Joan loves her job, and is celebrated for her spirit of close cooperation. She never keeps a company waiting; she listens carefully to the suggestions made by her director and works studiously to bring his, not her, conception of a scene and the story as a whole to the screen.
Her appreciation of the work of everyone involved in a film is acute, and she is quick to give credit. She regards herself realistically as one element, and only one, in a complex structure.
Another sweet dividend of success is the realization that one knows. If you had become a great star, you would know by what process your position was acquired. You would be able to look backward a long way and to see every turn of the road. You would have acquired polish, technique, and self-reliance.
When called upon to do a difficult scene, you would feel adequate. You would be able to approach the problem from a number of different angles; you would be able to discuss it intelligently with the director. You would know.

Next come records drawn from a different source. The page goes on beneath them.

Definition follow_slot (p : preparedPolicy) (last : allocatedEntry) (flight : preparedFlight) : outcome Time :=
  first ← nextGridAtOrAfter p (time_add (ae_time last) (requiredGap p (ae_flight last) flight (ae_time last)));
  match first with
  | None => Err (invalidTransition "go-around cascade has no following rate slot" [])
  | Some t => iterate (Z.to_pos (2^64)) (follow_step p last flight) t
  end.

(** ** The cascade

    [inr t] is the retry from [t] on, [inl] the new entries with the callsigns pushed back. *)

Definition cascade_result : Type := (list allocatedEntry * gset string) + Time.

Fixpoint cascade_from (p : preparedPolicy) (moving : preparedFlight) (limit : Z) (last : allocatedEntry)
    (rest result : list allocatedEntry) (cascaded : gset string) : outcome cascade_result :=
  match rest with
  | [] => Ok (inl (result, cascaded))
  | next :: rest' =>
      if adjacentValid p last next then Ok (inl (result ++ rest, cascaded))
      else if freeze_is (fl_FreezeReason (ae_flight next)) FreezeManual then
        Ok (inr (time_add (ae_time next) (requiredGap p (ae_flight next) moving (ae_time next))))
      else if limit <=? Z.of_nat (size cascaded) then
        Err (invalidTransition "go-around cascade bound exceeded" [])
      else
        nextTime ← follow_slot p last (ae_flight next);
        let next := mk_alloc (ae_flight next) nextTime ReasonGoAroundCascade in
        cascade_from p moving limit next rest' (result ++ [next]) ({[fl_Callsign (ae_flight next)]} ∪ cascaded)
  end.

Definition cascadeGoAround (p : preparedPolicy) (current : list allocatedEntry) (moving : preparedFlight)
    (candidate : Time) (limit : Z) : outcome cascade_result :=
  let index := position current candidate in
  let last_ := mk_alloc moving candidate ReasonGoAround in
  let retry :=
    match last (take index current) with
    | Some leading =>
        let required := requiredGap p (ae_flight leading) moving candidate in
        if time_sub candidate (ae_time leading) <? required then Some (time_add (ae_time leading) required) else None
    | None => None
    end in
  match retry with
  | Some t => Ok (inr t)
  | None => cascade_from p moving limit last_ (drop index current) (take index current ++ [last_]) ∅
  end.

(** The attempts of [ApplyGoAround], from [earliest] on. *)
Fixpoint goaround_attempts (attempts : nat) (p : preparedPolicy) (entries : list allocatedEntry)
    (moving : preparedFlight) (limit : Z) (earliest : Time) : outcome (list allocatedEntry * gset string) :=
  match attempts with
  | O => Err (invalidTransition "go-around could not pass a protected manual slot" [])
  | S attempts =>
      candidate ← nextGridAtOrAfter p earliest;
      match candidate with
      | None => Err (invalidTransition "go-around has no rate slot at or after its target" [])
      | Some candidate =>
          r ← cascadeGoAround p entries moving candidate limit;
          match r with
          | inl done => Ok done
          | inr earliest => goaround_attempts attempts p entries moving limit earliest
          end
      end
  end.
(** What the cursor says of an event: a retry, or an event to apply. *)
Definition cursor (flight : AMANFlight O P) (event : Event) : outcome bool :=
  let refuse := transition_error (af_State flight) (ev_Kind event) in
  match af_Lifecycle flight with
  | Some s =>
      if str_eqb (ev_ID event) (ls_LastEventID s) then
        if str_eqb (fingerprint event) (ls_LastEventFingerprint s) then Ok true
        else Err (refuse "event ID was reused with different content")
      else
        _ ← guard_err (negb (after (ev_OccurredAt event) (ls_LastEventAt s))) (refuse "event is out of order");
        Ok false
  | None =>
      _ ← guard_err (before (ev_OccurredAt event) (af_UpdatedAt flight)) (refuse "event predates the aggregate");
      Ok false
  end.

Definition apply_event (config : Config) (flight : AMANFlight O P) (event : Event) : outcome (Reduced O P) :=
  let enteredAt := match af_Lifecycle flight with Some s => ls_EnteredAt s | None => af_UpdatedAt flight end in
  let reason := match af_Lifecycle flight with Some s => ls_Reason s | None => ReasonInitial end in
  let from := af_State flight in
  next ← nextState config flight enteredAt event;
  let '(to, transitionReason) := match next with Some (to, r) => (to, r) | None => (from, ReasonOther "") end in
  let changed := negb (state_is to from) in
  let s := mk_lifecycle (if changed then ev_OccurredAt event else enteredAt)
             (if changed then transitionReason else reason)
             (ev_ID event) (fingerprint event) (ev_OccurredAt event)
             (match af_Lifecycle flight with Some s => ls_ReconciliationPending s | None => false end)
             (match af_Lifecycle flight with Some s => ls_Absence s | None => None end) in
  flight ← applyOperationalExceptionState config
             (mk_aman to (new_status event (af_DataStatus flight)) (af_Prediction flight) (af_OperationalException flight)
                (af_Lifecycle flight) (ev_OccurredAt event) (af_rest flight)) s event;
  Ok (mk_reduced flight
        (if changed then Some (mk_transition (ev_ID event) from to transitionReason (ev_OccurredAt event)) else None) false).

Definition Reduce (config : Config) (flight : AMANFlight O P) (event : Event) : outcome (Reduced O P) :=
  _ ← Config_Validate config;
  _ ← validateEvent event;
  _ ← guard_err (negb (FlightState_Valid (af_State flight)) || negb (DataStatus_Valid (af_DataStatus flight)))
        (invalid_argument "flight lifecycle state is invalid");
  duplicate ← cursor flight event;
  if duplicate : bool then Ok (mk_reduced flight None true) else apply_event config flight event.
End reducer.

(** ** Facts *)

(** *** Text *)

Definition chars (s : string) : list ascii := String.list_ascii_of_string s.

Lemma chars_app a b : chars (a +:+ b)%string = chars a ++ chars b.
Proof. induction a as [|c a IH]; simpl; [done|by f_equal]. Qed.

Lemma trim_left_head l c : head l = Some c → is_space c = false → trim_left l = l.
Proof. destruct l as [|d l]; [done|]. intros [= ->] Hc. simpl. by rewrite Hc. Qed.

Definition starts_ok (l : list ascii) : Prop := ∃ c, head l = Some c ∧ is_space c = false.
Definition ends_ok (l : list ascii) : Prop := ∃ c, last l = Some c ∧ is_space c = false.

Lemma ends_ok_app l l' : ends_ok l' → ends_ok (l ++ l').
Proof. intros (c & Hl & Hc). exists c. by rewrite last_app, Hl. Qed.

Lemma starts_ok_app l l' : starts_ok l → starts_ok (l ++ l').
Proof. intros (c & Hl & Hc). exists c. by destruct l. Qed.

Lemma trim_chars_id l : starts_ok l → ends_ok l → trim_chars l = l.
Proof.
  intros (c & Hc & Hs) (d & Hd & Ht). unfold trim_chars. rewrite (trim_left_head l c) by done.
  rewrite (trim_left_head (rev l) d); [apply rev_involutive|by rewrite rev_alt, <-head_reverse in *|done].
Qed.

Lemma trimmed_intro s : starts_ok (chars s) → ends_ok (chars s) → isTrimmedNonEmpty s = true.
Proof.
  intros Hs He. unfold isTrimmedNonEmpty, TrimSpace. fold (chars s). rewrite trim_chars_id by done.
  unfold chars. rewrite String.string_of_list_ascii_of_string, str_eqb_refl, andb_true_r.
  destruct s; [by destruct Hs as (? & ? & _)|done].
Qed.

Lemma kind_text_starts k : EventKind_Valid k = true → starts_ok (chars (kind_text k)).
Proof. destruct k; intros Hk; try done; (eexists; split; [reflexivity|reflexivity]). Qed.

Lemma ends_char c : is_space c = false → ends_ok [c].
Proof. intros. by exists c. Qed.

Lemma ends_str a b : ends_ok (chars b) → ends_ok (chars (a +:+ b)%string).
Proof. rewrite chars_app. apply ends_ok_app. Qed.

Lemma format_utc_ends t : ends_ok (chars (format_utc t)).
Proof.
  unfold format_utc. cbv zeta. destruct (civil _) as [[y m] d].
  repeat apply ends_str. by exists "Z"%char.
Qed.

Section facts.
Context (local_format : Time → string).
Hypothesis Hlocal : ∀ t, ends_ok (chars (local_format t)).
Context {O P : Type}.
Implicit Types (f : AMANFlight O P) (r : Reduced O P).

Lemma format_ends t : ends_ok (chars (FormatRFC3339Nano local_format t)).
Proof using Hlocal. unfold FormatRFC3339Nano. destruct (is_utc t); [apply format_utc_ends|done]. Qed.

Lemma bar_ends o : ends_ok (chars ("|" +:+ match o with Some t => FormatRFC3339Nano local_format t | None => "" end)%string).
Proof using Hlocal. destruct o; [apply ends_str, format_ends|by exists "|"%char]. Qed.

The question of time, precious time, would have been resolved for you, as a great star. You would have acquired enough judgment to say “no” to many of the useless, time-consuming activities in which you had engaged when you were climbing. You would be able to travel. Probably you would make several pictures overseas as Tyrone Power, Deborah Kerr, Joseph Cotten, Irene Dunne, Spencer Tracy, Gregory Peck, Robert Taylor and Errol Flynn have done.
All the world would spread out to welcome you. Wherever you went you would be regarded as a friend; you would have the time, the money, and the maturity to make the most of an experience of which every imaginative person dreams.
Finally your success would enable you to do the things which every devoted parent dreams of doing for his children. From birth, they would be given the finest of medical care; they would be sent to good schools and they would be equipped to select the profession of their choice without pressure of family finances.
With gratitude for your success, with love for those with whom you were able to share it, with a philosophical eye on the future, you — as a great star — would never forget the one inescapable truth of show business: A player never actually reaches the top, because his next role may be his best. A player has never really arrived, because— until the day of his death— a player is an applicant in search of a job.